THE BIG PICTURE
Sysco LABS is the captive innovation center for Sysco Corporation (NYSE:SYY), a Fortune 100 company and the world’s largest foodservice provider with 71,000+ associates, 330+ distribution centers and over 725,000 customers in 90 countries. For fiscal 2023 that ended July 1, 2023, Sysco generated over $76 billion in sales.
Sysco LABS powers Sysco’s farm-to-fork operations and our technology is present in the sourcing of food products, merchandising, storage and warehouse operations, order placement and pricing algorithms, the delivery of food and supplies to Sysco’s global network, the in-restaurant dining experience of the end-customer and much more.
Our technology ecosystem spans 600+ applications, monitoring and incident management across 10,000+ servers, multi-cloud – multi-platform event streaming and microservices architecture, and enterprise-grade systems that power a catalog of over 1.4 million products, 330+ distribution centers and a fleet of 14,000 IoT-enabled delivery trucks, and more.
Everything we do at Sysco LABS supports Sysco’s Purpose of ‘Connecting the world to share food and care for one another’, and our technology directly impacts millions of food consumers in a trillion-dollar, global industry.
THE OPPORTUNITY
The Senior Cyber Analyst will be responsible for executing supplier assessments supporting Sysco’s global Cybersecurity Supplier IT Risk Management (SITRM) Program.
RESPONSIBILITIES
- Executing security risk assessments and analysis of suppliers across all stages of the supplier lifecycle and partnering with global vendor management teams, technology, and business functions to educate and communicate cyber risk
- Supporting the implementation and operation of program enhancement efforts including assessment process and technical requirements; training team members and stakeholders on updated program and processes changes
- Preparing and communicating monthly program metrics and reporting to the appropriate program leads
- Providing input on third party security controls, exceptions, and remediation plans to continuously improve assessment process to reduce cyber risk
REQUIREMENTS
- Bachelor’s Degree in Information Technology, Information Systems, Computer Science or a related technical field of study, related experience may be considered in lieu of required education
- 4 or more years of experience in IT audit, supplier IT risk, vendor, or third-party security risk management
- Working experience with third party security assessment and management tools (Archer preferred)
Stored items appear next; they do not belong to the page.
(* ===== verification/Calibrate.v ===== *)
(** * src/calibrate.c

    The busy loop [do_hog], the interruptible [counter], and [calibrate],
    which measures how far the CPU counts in a given interval.  Every program
    of the kit that needs a calibrated amount of work calls these. *)

From S2P Require Import Prelude CInt CString Libc CFloat Utils.

Local Open Scope string_scope.
Local Open Scope list_scope.
Local Open Scope Z_scope.

Definition HIST : Z := 10.

(** ** do_hog

    [while (dummy && --niters);]  [dummy] is a volatile that nothing clears:
    every turn reads it as 1.  The loop gives the number of turns it took
    (the decrements), which is the amount of work the callers ask for. *)
Fixpoint hog_loop (fuel : nat) (niters : Z) (turns : Z) : option Z :=
  match fuel with
  | O => None
  | S fuel =>
      let niters := s64 (niters - 1) in
      if niters =? 0 then Some (turns + 1) else hog_loop fuel niters (turns + 1)
  end.

(** The turns of [do_hog(niters)] and its result. *)
Definition do_hog (fuel : nat) (niters : Z) : option (Z * Z) :=
  let niters := if niters <=? 0 then 1 else niters in
  match hog_loop fuel niters 0 with
  | Some turns => Some (turns, 0)
  | None => None
  end.

(** [do_hog] inside a program: the loop is one call that takes its turns
    ([do_hog_terminates] shows the loop takes exactly these). *)
Definition hog (niters : Z) : prog unit := call (Busy (Z.max 1 niters)).

(** ** counter

    [run = 1; while (run && --niters); return niters;] where the SIGALRM
    handler sets [run] to 0.  [reads] are the values the successive reads of
    [run] see; [None]: the loop still runs when they are exhausted. *)
Definition signalhandler (run : bool) : bool := false.

Fixpoint counter_loop (reads : list bool) (niters : Z) : option Z :=
  match reads with
  | [] => None
  | false :: _ => Some niters
  | true :: reads =>
      let niters := u64 (niters - 1) in
      if niters =? 0 then Some niters else counter_loop reads niters
  end.

Definition counter (niters : Z) : prog Z :=
  reads ← call Run_reads;
  match counter_loop reads niters with
  | Some n => Ret n
  | None => Fuel
  end.

(** ** error, calibrate *)

(** [strerror(errno_code)]. *)
Definition error {A} (status : Z) (msg : string) : prog A :=
  call (Eprintf msg []);;
  e ← call Strerror_errno;
  call (Eprintf (": %s" +:+ NL) [PStr e]);;
  Exit status.

(** [if (e) error(EXIT_FAILURE, msg);] *)
Definition or_error (r : Z) (msg : string) : prog unit :=
  if r =? 0 then Ret tt else error EXIT_FAILURE msg.

Definition calibrate (usec : Z) : prog Z :=
  r ← call Sigemptyset;
  or_error r "sigemptyset failed";;
  r ← call (Sigaction SIGALRM);
  or_error r "sigaction failed";;
  r ← call (Setitimer_real (0, usec) (0, usec));
  or_error r "setitimer failed";;
  (* warm-up *)
  counter ULONG_MAX;;
  (* gather values *)
  result ← for_ (Z.to_nat HIST) 0 (fun _ result =>
    n ← counter ULONG_MAX;
    Ret (u64 (result + u64 (ULONG_MAX - n)))) 0;
  r ← call (Setitimer_real (0, 0) (0, 0));
  or_error r "setitimer stop failed";;
  Ret (result / HIST).

(** ** Lemmas *)

Lemma hog_loop_turns fuel n turns :
  0 < n <= LONG_MAX -> (Z.to_nat n <= fuel)%nat ->
  hog_loop fuel n turns = Some (turns + n).
Proof.
  revert n turns. induction fuel as [|fuel IH]; intros n turns Hn Hf; [lia|].
  cbn [hog_loop]. rewrite s64_id by clia. case_if.
  - f_equal. lia.
  - rewrite IH by clia. f_equal. lia.
Qed.

(** The number of leading reads that found the flag set. *)
Fixpoint set_reads (reads : list bool) : Z :=
  match reads with true :: r => 1 + set_reads r | _ => 0 end.

(** The alarm was seen: some read found the flag cleared. *)
Definition alarm_seen (reads : list bool) : bool := existsb negb reads.

Lemma set_reads_nonneg reads : 0 <= set_reads reads.
Proof. induction reads as [|[] r IH]; cbn; lia. Qed.

Lemma counter_loop_value reads n :
  alarm_seen reads = true -> set_reads reads < n -> n <= ULONG_MAX ->
  counter_loop reads n = Some (n - set_reads reads).
Proof.
  revert n. induction reads as [|[] r IH]; intros n Ha Hn Hm; [done| |].
  - cbn in *. pose proof (set_reads_nonneg r). rewrite u64_id by clia.
    case_if; [lia|]. rewrite IH by (done || lia). f_equal. lia.
  - cbn. f_equal. lia.
Qed.

Lemma run_or_error_ok {W} (h : handler W) msg w : run h (or_error 0 msg) w = (Done tt, w).
Proof. done. Qed.

(** ** Theorems *)

(** [do_hog] terminates for every argument of type [long], zero and
    negative delays included, does exactly [max 1 n] turns and returns 0;
    [n] turns of fuel are enough. *)
Theorem do_hog_terminates (n : Z) (H : in_s64 n) (fuel : nat) (Hf : Z.max 1 n <= Z.of_nat fuel) :
  do_hog fuel n = Some (Z.max 1 n, 0).
Proof.
  unfold do_hog. case_if.
  - rewrite hog_loop_turns by clia. do 2 f_equal. lia.
  - rewrite hog_loop_turns by clia. do 2 f_equal. lia.
Qed.

Theorem do_hog_terminates_witness : do_hog 100 (-5) = Some (1, 0) /\ do_hog 100 42 = Some (42, 0).
Proof.
  split.
  - refine (do_hog_terminates (-5) _ 100 _); [vm_compute; intuition discriminate|lia].
  - refine (do_hog_terminates 42 _ 100 _); [vm_compute; intuition discriminate|lia].
Defined.

(** An environment in which the signal set-up succeeds and the timer goes off
    in every [counter] loop before it has counted [bound] turns. *)
Record alarm_env {W} (h : handler W) (bound : Z) : Prop := AlarmEnv {
  alarm_sigemptyset : forall w, (h _ Sigemptyset w).1 = 0;
  alarm_sigaction : forall s w, (h _ (Sigaction s) w).1 = 0;
  alarm_setitimer : forall i v w, (h _ (Setitimer_real i v) w).1 = 0;
  alarm_fires : forall w, alarm_seen (h _ Run_reads w).1 = true;
  alarm_bound : forall w, set_reads (h _ Run_reads w).1 <= bound
}.

(** The turns of the interrupted [counter] loops of a trace, in order. *)
Definition counter_turns (tr : list ev) : list Z :=
  omap (fun e => match e with
    | Ev e x =>
        match e in sys X return X -> option Z with
        | Run_reads => fun reads => Some (set_reads reads)
        | _ => fun _ => None
        end x
    end) tr.

Lemma counter_turns_app tr1 tr2 :
  counter_turns (tr1 ++ tr2) = counter_turns tr1 ++ counter_turns tr2.
Proof. unfold counter_turns. by rewrite omap_app. Qed.

Lemma run_counter {W} (h : handler W) bound w tr :
  alarm_env h bound -> bound < ULONG_MAX ->
  exists w' reads,
    run (traced h) (counter ULONG_MAX) (w, tr)
    = (Done (ULONG_MAX - set_reads reads), (w', tr ++ [Ev Run_reads reads]))
    /\ 0 <= set_reads reads <= bound.
Proof.
  intros He Hb. unfold counter. step_run.
  pose proof (alarm_bound _ _ He w). pose proof (alarm_fires _ _ He w).
  rewrite counter_loop_value by (done || lia).
  eexists _, _. split; [done|]. pose proof (set_reads_nonneg (h _ Run_reads w).1). lia.
Qed.

(** (C6) [calibrate] returns the average count: when the timer interrupts
    every loop within [bound] turns, [10 * bound < 2^64], the result is the
    floor of the mean of the turns of the ten measured loops, the warm-up loop
    being left out, and so it is at most [bound]. *)
Theorem calibrate_average {W} (h : handler W) (bound usec : Z) (w : W)
    (Henv : alarm_env h bound) (Hb : HIST * bound <= ULONG_MAX) :
  exists w' tr warm turns,
    run (traced h) (calibrate usec) (w, []) = (Done (zsum turns / HIST), (w', tr))
    /\ counter_turns tr = warm :: turns
    /\ length turns = Z.to_nat HIST
    /\ 0 <= zsum turns / HIST <= bound.
Proof.
  unfold calibrate. step_run. rewrite (alarm_sigemptyset _ _ Henv), run_or_error_ok. step_run.
  rewrite (alarm_sigaction _ _ Henv), run_or_error_ok. step_run.
  rewrite (alarm_setitimer _ _ Henv), run_or_error_ok. cbn [and_then].
  rewrite run_bind.
  match goal with |- context [run _ (counter _) (?w0, ?tr0)] =>
    destruct (run_counter h bound w0 tr0 Henv ltac:(unfold HIST in *; clia))
      as (w1 & warm & -> & Hwarm)
  end.
  cbn [and_then]. rewrite run_bind.
  edestruct (run_for_invariant (traced h)
    (fun i result '(w, tr) => exists turns, counter_turns tr = set_reads warm :: turns
       /\ length turns = Z.to_nat i /\ result = zsum turns
       /\ 0 <= zsum turns <= i * bound))
    as (result & [w2 tr2] & -> & turns & Ht & Hl & -> & Hz).
  - intros j result [w3 tr3] Hj (turns & Ht & Hl & -> & Hz). rewrite run_bind.
    destruct (run_counter h bound w3 tr3 Henv ltac:(unfold HIST in *; clia))
      as (w4 & reads & -> & Hr).
    cbn [and_then]. rewrite run_ret. eexists _, (_, _). split; [done|].
    exists (turns ++ [set_reads reads]).
    rewrite counter_turns_app, Ht. split; [done|].
    split; [rewrite length_app; cbn; lia|].
    rewrite zsum_app. cbn [zsum foldr].
    assert (set_reads reads <= ULONG_MAX) by (unfold HIST in *; clia).
    assert ((j + 1) * bound <= HIST * bound) by (unfold HIST in *; nia).
    rewrite (u64_id (ULONG_MAX - _)) by clia.
    rewrite u64_id by (unfold in_u64; lia). split; lia.
  - exists []. rewrite !counter_turns_app. cbn. split; [done|]. lia.
  - cbn [and_then]. step_run. rewrite (alarm_setitimer _ _ Henv), run_or_error_ok.
    cbn [and_then]. do 4 eexists. split; [reflexivity|].
    rewrite counter_turns_app, Ht. split; [cbn; by rewrite app_nil_r|].
    split; [done|]. unfold HIST in *. split; [apply Z.div_pos; lia|].
    apply Z.div_le_upper_bound; lia.
Qed.

(** A machine that counts to 3 in every interval. *)
Definition alarm_after_3 : handler unit :=
  fun X e w => (match e in sys X return X with
                | Run_reads => [true; true; true; false]
                | e => default_answer e
                end, w).

Theorem calibrate_average_witness :
  exists w' tr, run (traced alarm_after_3) (calibrate 10000) (tt, []) = (Done 3, (w', tr)).
Proof.
  destruct (calibrate_average alarm_after_3 3 10000 tt) as (w' & tr & warm & turns & Hrun & _).
  - split; intros; vm_compute; try reflexivity; intuition discriminate.
  - vm_compute. intuition discriminate.
  - exists w', tr. rewrite Hrun. remember (zsum turns / HIST) as z eqn:Hz. clear Hz.
    vm_compute in Hrun. by injection Hrun as <- _ _.
Defined.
- Working experience in third party security risk assessment methodologies and industry frameworks
- Knowledge of Shared Assessment Third-Party Risk Management practices and questionnaires
- Solid experience in application, network, and cloud security domains and assessments
- Strong critical thinking and planning skills
- Experience in large enterprise environments
- Excellent oral and written communication and ability to engage with stakeholders across the enterprise
- CISSP, CISM, CISA, Shared Assessments Certified Third Party Risk Professional (CTPRP) or CTPRA, ISSAP, ISSEP; a minimum of one active security certification is a must
BENEFITS
- US dollar-linked compensation
- Performance-based annual bonus
- Performance rewards and recognition
- Agile Benefits - special allowances for Health, Wellness & Academic purposes
- Paid birthday leave
- Team engagement allowance
- Comprehensive Health & Life Insurance Cover - extendable to parents and in-laws
- Overseas travel opportunities and exposure to client environments
- Hybrid work arrangement
Sysco LABS is an Equal Opportunity Employer.